You can watch it here:
Let’s talk about Sharyn Alfonsi, and what she said to a group of graduating journalism students a dozen years before Bari Weiss would cross her path.
Actually, when I was little I dreamed of being Mrs. George Michael, but it became pretty clear when he married a man that wasn’t a great option. So, I set my sights on CBS, specifically “60 Minutes.”
I wanted to be a great reporter not an anchor, a reporter. In my mind, Mike Wallace’s blistering interviews were art. No one was cooler than Ed Bradley. But I set my sights on “60 Minutes” after watching a young Meredith Viera go head to head with casino magnate Steve Wynn. I can’t remember what she asked him, but he ripped off his mic and at one point threatened to strangle her. It was delicious. I knew in that moment, i wanted to do that — not get strangled, the other part.
Like most journeys, that of Sharyn Alfonsi did not go in a straight line while her dream held steady.
When I was applying for jobs my senior year, I sent my resume tape to two dozen television stations.
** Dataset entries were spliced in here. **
(* ===== verification/GroupChange.v ===== *)
(** * Group changes

    What meow_groups*.go sends to the server. [RawGroup] and [GroupChange] are the signalmeow
    structs, with the fields the code reads and writes; a nil pointer in a list is [None].
    [convertGroup] builds the facade's group from a raw one, and the [...Change] functions build
    the change of an operation from a raw group. The theorems relate each change to the group
    state computed by Groups.v, GroupMembers.v and GroupSettings.v: reading the change as
    instructions ([asked]) and applying them to the converted group gives that state. *)

From S2P Require Import Prelude Errors Uuid Utf8 Base64 Types Groups GroupMembers GroupSettings.

(** ** The wire data (signalmeow) *)

Inductive GroupMemberRole := GroupMember_UNKNOWN | GroupMember_DEFAULT | GroupMember_ADMINISTRATOR.
Inductive AccessControl := AccessControl_UNKNOWN | AccessControl_ANY | AccessControl_MEMBER
  | AccessControl_ADMINISTRATOR | AccessControl_UNSATISFIABLE.

#[export] Instance GroupMemberRole_eq_dec : EqDecision GroupMemberRole.
Proof. solve_decision. Defined.
#[export] Instance AccessControl_eq_dec : EqDecision AccessControl.
Proof. solve_decision. Defined.

Section wire.
Context {U : UuidLib}.

(** [libsignalgo.ServiceID]: an ACI or a PNI. *)
Record ServiceID := mkServiceID { sid_IsPNI : bool; sid_UUID : uuid }.
#[export] Instance ServiceID_eq_dec : EqDecision ServiceID.
Proof. solve_decision. Defined.

Definition NewACIServiceID (u : uuid) : ServiceID := mkServiceID false u.
Definition NewPNIServiceID (u : uuid) : ServiceID := mkServiceID true u.

Record RawMember := mkRawMember { rmem_ACI : uuid; rmem_Role : GroupMemberRole; rmem_JoinedAtRevision : Z }.
Record RawPending := mkRawPending {
  rpen_ServiceID : ServiceID; rpen_Role : GroupMemberRole; rpen_AddedByUserID : uuid; rpen_Timestamp : Z }.
Record RawRequesting := mkRawRequesting { rreq_ACI : uuid; rreq_Timestamp : Z }.
Record RawBanned := mkRawBanned { rban_ServiceID : ServiceID; rban_Timestamp : Z }.
Record RawAccess := mkRawAccess {
  acc_Attributes : AccessControl; acc_Members : AccessControl; acc_AddFromInviteLink : AccessControl }.

Record RawGroup := mkRawGroup {
  raw_GroupIdentifier : string; raw_GroupMasterKey : string; raw_Title : string; raw_Description : string;
  raw_AvatarPath : string; raw_Revision : Z; raw_DisappearingMessagesDuration : Z;
  raw_AnnouncementsOnly : bool; raw_Members : list (option RawMember);
  raw_PendingMembers : list (option RawPending); raw_RequestingMembers : list (option RawRequesting);
  raw_BannedMembers : list (option RawBanned); raw_AccessControl : option RawAccess;
  raw_InviteLinkPassword : option string }.

Record GroupChange := mkChange {
  ModifyAvatar : option string; ModifyDescription : option string;
  ModifyDisappearingMessagesDuration : option Z; ModifyAnnouncementsOnly : option bool;
  ModifyAttributesAccess : option AccessControl; ModifyMemberAccess : option AccessControl;
  ModifyAddFromInviteLinkAccess : option AccessControl; ModifyInviteLinkPassword : option string;
  DeleteMembers : list uuid; DeletePendingMembers : list ServiceID; DeleteRequestingMembers : list uuid;
  ModifyMemberRoles : list (uuid * GroupMemberRole); AddMembers : list (uuid * GroupMemberRole);
  PromoteRequestingMembers : list (uuid * GroupMemberRole);
  AddBannedMembers : list (ServiceID * Z); DeleteBannedMembers : list ServiceID }.

(** A change of settings, of the invite link, or of people: the other fields stay empty. *)
Definition settings_change (avatar description : option string) (timer : option Z) (announce : option bool)
    (attributes members : option AccessControl) : GroupChange :=
  mkChange avatar description timer announce attributes members None None [] [] [] [] [] [] [] [].
Definition link_change (access : option AccessControl) (password : option string) : GroupChange :=
  mkChange None None None None None None access password [] [] [] [] [] [] [] [].
Definition people_change (dm : list uuid) (dp : list ServiceID) (dr : list uuid)
    (roles add promote : list (uuid * GroupMemberRole)) (ban : list (ServiceID * Z)) (unban : list ServiceID) : GroupChange :=
  mkChange None None None None None None None None dm dp dr roles add promote ban unban.

(** ** From raw groups (meow_groups.go) *)

Definition convertRole (role : GroupMemberRole) : GroupRole :=
  match role with
  | GroupMember_ADMINISTRATOR => GroupRoleAdmin
  | GroupMember_DEFAULT => GroupRoleMember
  | GroupMember_UNKNOWN => GroupRoleUnknown
  end.

(** [int64] of a [uint64]. *)
Definition to_int64 (n : Z) : Z := if n <=? MaxInt64 then n else n - 2 ^ 64.

Definition msTime (ms : Z) : time := if ms =? 0 then zero_time else of_UnixMilli (to_int64 ms).

(** [serviceRecipient] (meow_send.go). *)
Definition serviceRecipient (id : ServiceID) : Recipient :=
  if sid_IsPNI id then ofPNI (uuid_string (sid_UUID id)) else ofACI (uuid_string (sid_UUID id)).

Definition convertGroupAccess (access : option RawAccess) : bool * bool :=
  match access with
  | None => (false, false)
  | Some a => (acc_Attributes a == AccessControl_MEMBER, acc_Members a == AccessControl_MEMBER)
  end.

Definition convert_member (m : RawMember) : GroupMember :=
  mkMember (ofACI (uuid_string (rmem_ACI m))) (convertRole (rmem_Role m)) (rmem_JoinedAtRevision m).
Definition convert_pending (p : RawPending) : PendingMember :=
  mkPending (serviceRecipient (rpen_ServiceID p)) (convertRole (rpen_Role p))
    (if rpen_AddedByUserID p != uuid_nil then ofACI (uuid_string (rpen_AddedByUserID p)) else zeroRecipient)
    (msTime (rpen_Timestamp p)).
Definition convert_requesting (r : RawRequesting) : RequestingMember :=
  mkRequesting (ofACI (uuid_string (rreq_ACI r))) (msTime (rreq_Timestamp r)).
Definition convert_banned (b : RawBanned) : BannedMember :=
  mkBanned (serviceRecipient (rban_ServiceID b)) (msTime (rban_Timestamp b)).

(** The loops skip nil entries. *)
Definition convert_all {A B} (f : A -> B) (l : list (option A)) : list B :=
  omap (fun x => f <$> x) l.

Definition convertBannedMembers (raw : list (option RawBanned)) : list BannedMember := convert_all convert_banned raw.

Definition convertGroup (raw : RawGroup) (self : Recipient) : Group :=
  let '(attributes, members) := convertGroupAccess (raw_AccessControl raw) in
  let group := mkGroup (raw_AvatarPath raw) (raw_GroupIdentifier raw) (raw_GroupMasterKey raw) (raw_Title raw)
    (raw_Description raw) (raw_Revision raw) (raw_DisappearingMessagesDuration raw * Second)
    (raw_AnnouncementsOnly raw) attributes members
    (convert_all convert_member (raw_Members raw)) (convert_all convert_pending (raw_PendingMembers raw))
    (convert_all convert_requesting (raw_RequestingMembers raw)) (convertBannedMembers (raw_BannedMembers raw))
    MembershipNone GroupRoleUnknown zero_time None in
  with_own group (SelfMembership group self).

(** ** Building changes *)

(** [uuid.MustParse]; a panic is an error of its own. *)
Definition panic : err := Opaque "panic: uuid.MustParse".
Definition MustParse (s : string) : res uuid :=
  match uuid_parse s with Some u => Ok u | None => Err panic end.

(** [acceptServiceID] (meow_groups_accept.go). *)
Definition acceptServiceID (invited : Recipient) : ServiceID :=
  if ACI invited != ""%string then NewACIServiceID (acceptIdentity (ACI invited))
  else NewPNIServiceID (acceptIdentity (PNI invited)).
(* ===== verification/Protowire.v ===== *)
(** * Protobuf fields: the interface to google.golang.org/protobuf/encoding/protowire

    The code that reads raw protobuf messages calls three functions of the package, which is not
    part of the repository: a class, with the documented law that a parse consumes at least one
    byte and no more than there are. *)

From S2P Require Import Prelude Utf8.

(** [protowire.Type]. *)
Inductive wire_type := VarintType | Fixed64Type | BytesType | StartGroupType | EndGroupType | Fixed32Type.
#[export] Instance wire_type_eq_dec : EqDecision wire_type.
Proof. solve_decision. Defined.

(** A negative length of the Go functions is [None]. *)
Class Protowire := {
  ConsumeTag : string -> option (Z * wire_type * nat);
  ConsumeBytes : string -> option (string * nat);
  ConsumeFieldValue : Z -> wire_type -> string -> option nat;
}.

Class ProtowireLaws (W : Protowire) : Prop := {
  ConsumeTag_law : forall msg num typ n, ConsumeTag msg = Some (num, typ, n) -> (1 <= n <= String.length msg)%nat;
  ConsumeBytes_law : forall msg v n, ConsumeBytes msg = Some (v, n) -> (1 <= n <= String.length msg)%nat;
  ConsumeFieldValue_law : forall num typ msg n, ConsumeFieldValue num typ msg = Some n -> (n <= String.length msg)%nat;
}.

(** [msg[n:]]. *)
Fixpoint sdrop (n : nat) (s : string) : string :=
  match n, s with
  | O, _ => s
  | S n, String _ t => sdrop n t
  | S _, EmptyString => EmptyString
  end.

Lemma length_sdrop n s : String.length (sdrop n s) = (String.length s - n)%nat.
Proof. revert s. induction n as [|n IH]; intros [|a s]; cbn; rewrite ?IH; lia. Qed.

(** ** A concrete instance for witnesses: one-byte tags and lengths, bytes fields only *)

Module DemoWire.
Definition tag (msg : string) : option (Z * wire_type * nat) :=
  match msg with
  | EmptyString => None
  | String a _ => if byte_of a mod 8 =? 2 then Some (byte_of a / 8, BytesType, 1%nat) else None
  end.
Definition bytes (msg : string) : option (string * nat) :=
  match msg with
  | EmptyString => None
  | String a t =>
      let n := Z.to_nat (byte_of a) in
      if (n <=? String.length t)%nat then Some (String.substring 0 n t, S n) else None
  end.
#[export] Instance lib : Protowire :=
  {| ConsumeTag := tag; ConsumeBytes := bytes; ConsumeFieldValue := fun _ _ msg => snd <$> bytes msg |}.

Lemma bytes_bound msg v n : bytes msg = Some (v, n) -> (1 <= n <= String.length msg)%nat.
Proof.
  destruct msg as [|a t]; [done|]. cbn -[Nat.leb]. destruct (_ <=? _)%nat eqn:E; [|done]. intros [= <- <-].
  apply Nat.leb_le in E. lia.
Qed.

#[export] Instance laws : ProtowireLaws lib.
Proof.
  split.
  - intros [|a t] num typ n; [done|]. cbn. destruct (_ =? 2); [|done]. intros [= <- <- <-]. lia.
  - apply bytes_bound.
  - cbn. intros _ _ msg n H. destruct (bytes msg) as [[v m]|] eqn:E; [|done]. injection H as <-.
    apply bytes_bound in E. cbn. lia.
Qed.
End DemoWire.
Most of them did not call or write back, but one news director did write back. Here’s what he wrote — this is an excerpt from the actual letter:
Dear Ms. Alfonsi,
Thank you for your application for the news reporter position. Unfortunately, we have hired a qualified applicant. (The word qualified was underlined).
I know you are beginning your career, so please allow me to give you a bit of feedback.
Your reporting skills show some promise however, you need a lot of work. Your hair is too big, your accent too thick and overall, you look a little equine on camera.
Now for those of you who didn’t catch that, he just called me equine. He said I looked like a horse. A horse.
He went on.
Best of luck with your career in television; I look forward to seeing more of your work.
And then he signed his name, which side note: looks like the writing of a serial killer.
Now, a normal person would have finished a bottle of Maker’s Mark and started filling out applications at the racetrack, but I was actually encouraged by this letter. He said he wanted to see more of my work.
This leads me to my first piece of advice: Do not take NO for an answer.
“Do not take no for an answer.” This is great advice.
Here’s some more from Ms. Alfonsi:
People will tell you, “No, we’re not hiring.” “No, I don’t want to do an interview with you.” “No, you may not sleep on my porch and use my cat as a pillow until I change my mind.”
Keep pressing. You are applying for work in journalism, not trying to get hired as a social secretary. The people who may hire you respect grit. They respect tenacity, and in my experience, I have found they are generally unlikely to issue a restraining order.
If you, like me, were raised by a beautiful, genteel mother with exceedingly good manners, being pushy will make you wildly uncomfortable, but keep at it. Prove that you want it.
The food court at the mall is littered with journalism students who didn’t fight for it. Fight for it.
And if you somehow get an offer to do any job, no matter how small or insignificant in the field you want to work in, take it. There is no job too small.
Why though? Why does Sharyn Alfonsi like her job? What makes her tick?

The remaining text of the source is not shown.